> Records to process:
(** * Stock news sentiment analyzer: a shallow embedding of [src/app]

    The development follows the modules of the application:
    - [scraper.py]   : [extract_article_text];
    - [sentiment.py] : [analyze_sentiment], [calculate_combined_sentiment];
    - [data.py]      : [get_stock_news], [process_article],
                       [analyze_stock_news_sentiment],
                       [perform_stock_news_analysis];
    - [config.py]    : [initialize_session_state].

    Conventions.
    - A Python [str] is a [string], one [ascii] per character; the emoji
      constants are carried as their UTF-8 bytes, nothing measures them.
    - A Python [float] is the rational it denotes ([Q]); comparisons are
      then exact.  The literal [0.1] is the binary64 number nearest to one
      tenth, [py_0_1].  The quotient shown on the progress bar is taken
      exactly.
    - The network, the HTML parser, the lexicon model (TextBlob) and the
      mean of a column (pandas) are parameters of the development;
      [Binary64.mean] is the mean that binary64 arithmetic gives on a
      short column. *)

From Stdlib Require Import ZArith QArith String Ascii List Sorted Lia.
From Stdlib Require SpecFloat.
From stdpp Require Import gmap strings pretty.
Import ListNotations.

Local Open Scope string_scope.
Local Open Scope list_scope.

(** ** Python strings *)

Module PyStr.

(** [str.isspace] on one character: the class used by [str.strip()] and by
    the regular expression [\s] on [str] patterns. *)
Definition isspace (c : ascii) : bool :=
  let n := N_of_ascii c in
  ((9 <=? n) && (n <=? 13) || (28 <=? n) && (n <=? 32)
   || (n =? 133) || (n =? 160))%N.
Lemma readonly_table_get i j : readonly (table_get i j).
Proof.
  apply readonly_bind; [apply readonly_get|]. intros self.
  destruct (table self !! i) as [row|]; [|apply readonly_raise].
  destruct (py_index (length row) j) as [j'|]; [|apply readonly_raise].
  destruct (row !! j'); [apply readonly_ret|apply readonly_raise].
Qed.

Lemma readonly_estimate npi : readonly (estimate npi).
Proof.
  apply readonly_bind; [|intros; apply readonly_ret].
  apply readonly_bind; [apply readonly_get|]. intros self.
  apply readonly_for_fold. intros i m.
  apply readonly_bind; [apply readonly__hash|]. intros j.
  apply readonly_bind; [apply readonly_table_get|]. intros c. apply readonly_ret.
Qed.

Lemma readonly_error_estimate : readonly error_estimate.
Proof.
  apply readonly_bind; [apply readonly_get|]. intros self.
  case_decide; [apply readonly_raise|apply readonly_ret].
Qed.

Lemma readonly_on_sketch {A} (m : M CountMinSketch A) : readonly m -> readonly (on_sketch m).
Proof.
  intros Hm t. rewrite on_sketch_run. cbn [fst]. rewrite Hm. by destruct t.
Qed.

Lemma readonly_get_top_k : readonly get_top_k.
Proof. apply readonly_bind; [apply readonly_get|]. intros. apply readonly_ret. Qed.

Lemma readonly_verify_accuracy : readonly verify_accuracy.
Proof.
  apply readonly_bind; [apply readonly_get|]. intros self.
  apply readonly_bind; [apply readonly_on_sketch, readonly_error_estimate|]. intros e.
  apply readonly_bind; [|intros; apply readonly_ret].
  apply readonly_for_fold. intros provider found.
  apply readonly_bind; [apply readonly_get|]. intros self'.
  apply readonly_bind; [apply readonly_on_sketch, readonly_estimate|]. intros est.
  destruct (d_ltb _ _); apply readonly_ret.
Qed.

(** C10.  [get_top_k] and [verify_accuracy] leave the tracker exactly
    as it was (sketch table and total, heap, dictionary, claim counts,
    and the objects), whether they return or raise. *)
Theorem queries_are_pure (t : TopProvidersTracker) :
  (get_top_k t).1 = t /\ (verify_accuracy t).1 = t.
Proof. split; [apply readonly_get_top_k|apply readonly_verify_accuracy]. Qed.

End readonly.

(** ** Construction and [merge] (C5, C7, C8) *)
Section sketch_claims.
Context {R : Runtime}.
Implicit Types (s other : CountMinSketch).

Lemma cell_table_plus (t1 t2 : list (list float64)) i j :
  cell (table_plus t1 t2) i j =
    match cell t1 i j, cell t2 i j with
    | Some x, Some y => Some (f_add x y)
    | _, _ => None
    end.
Proof.
  unfold cell, table_plus. rewrite lookup_zip_with.
  destruct (t1 !! i) as [r1|]; [|done]. cbn.
  destruct (t2 !! i) as [r2|]; cbn.
  - rewrite lookup_zip_with. destruct (r1 !! j); [|done]. cbn. by destruct (r2 !! j).
  - by destruct (r1 !! j).
Qed.

Lemma merge_mismatch s other :
  width s <> width other \/ depth s <> depth other ->
  merge other s = (s, Raise ValueError).
Proof. intros Hne. unfold merge, bind, get. by rewrite decide_True. Qed.

Lemma merge_match s other :
  width s = width other -> depth s = depth other ->
  merge other s =
    ({| width := width s; depth := depth s;
        table := table_plus (table s) (table other);
        total_sum := d_add (total_sum s) (total_sum other);
        hash_salts := hash_salts s |}, Ok tt).
Proof.
  intros Hw Hd. unfold merge, bind, get. rewrite decide_False; [done|]. intros [?|?]; done.
Qed.



Lemma run_adds_wf evs s : wf_sketch s -> wf_sketch (run_adds evs s).
Proof.
  revert s. induction evs as [|[npi a] evs IH]; intros s Hwf; [done|].
  cbn [run_adds foldl fst snd]. fold (run_adds evs).
  destruct (add_ok s npi a Hwf) as (tbl' & -> & Hwf' & _). by apply IH.
Qed.

Lemma table_plus_comm (t1 t2 : list (list float64)) :
  (forall x y, f_add x y = f_add y x) -> table_plus t1 t2 = table_plus t2 t1.
Proof.
  intros Hc. unfold table_plus. revert t2.
  induction t1 as [|r1 t1 IH]; intros [|r2 t2]; cbn; try done.
  f_equal; [|apply IH]. clear IH. revert r2.
  induction r1 as [|x r1 IH]; intros [|y r2]; cbn; try done.
  by rewrite Hc, IH.
Qed.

> Instructions to follow: Once the line that contains "- rewrite lookup_zip_with." is found, please give it again exactly, along with each line that comes after it, through the last line of the entries.

> Written response:
  - rewrite lookup_zip_with. destruct (r1 !! j); [|done]. cbn. by destruct (r2 !! j).
  - by destruct (r1 !! j).
Qed.

Lemma merge_mismatch s other :
  width s <> width other \/ depth s <> depth other ->
  merge other s = (s, Raise ValueError).
Proof. intros Hne. unfold merge, bind, get. by rewrite decide_True. Qed.

Lemma merge_match s other :
  width s = width other -> depth s = depth other ->
  merge other s =
    ({| width := width s; depth := depth s;
        table := table_plus (table s) (table other);
        total_sum := d_add (total_sum s) (total_sum other);
        hash_salts := hash_salts s |}, Ok tt).
Proof.
  intros Hw Hd. unfold merge, bind, get. rewrite decide_False; [done|]. intros [?|?]; done.
Qed.



Lemma run_adds_wf evs s : wf_sketch s -> wf_sketch (run_adds evs s).
Proof.
  revert s. induction evs as [|[npi a] evs IH]; intros s Hwf; [done|].
  cbn [run_adds foldl fst snd]. fold (run_adds evs).
  destruct (add_ok s npi a Hwf) as (tbl' & -> & Hwf' & _). by apply IH.
Qed.

Lemma table_plus_comm (t1 t2 : list (list float64)) :
  (forall x y, f_add x y = f_add y x) -> table_plus t1 t2 = table_plus t2 t1.
Proof.
  intros Hc. unfold table_plus. revert t2.
  induction t1 as [|r1 t1 IH]; intros [|r2 t2]; cbn; try done.
  f_equal; [|apply IH]. clear IH. revert r2.
  induction r1 as [|x r1 IH]; intros [|y r2]; cbn; try done.
  by rewrite Hc, IH.
Qed.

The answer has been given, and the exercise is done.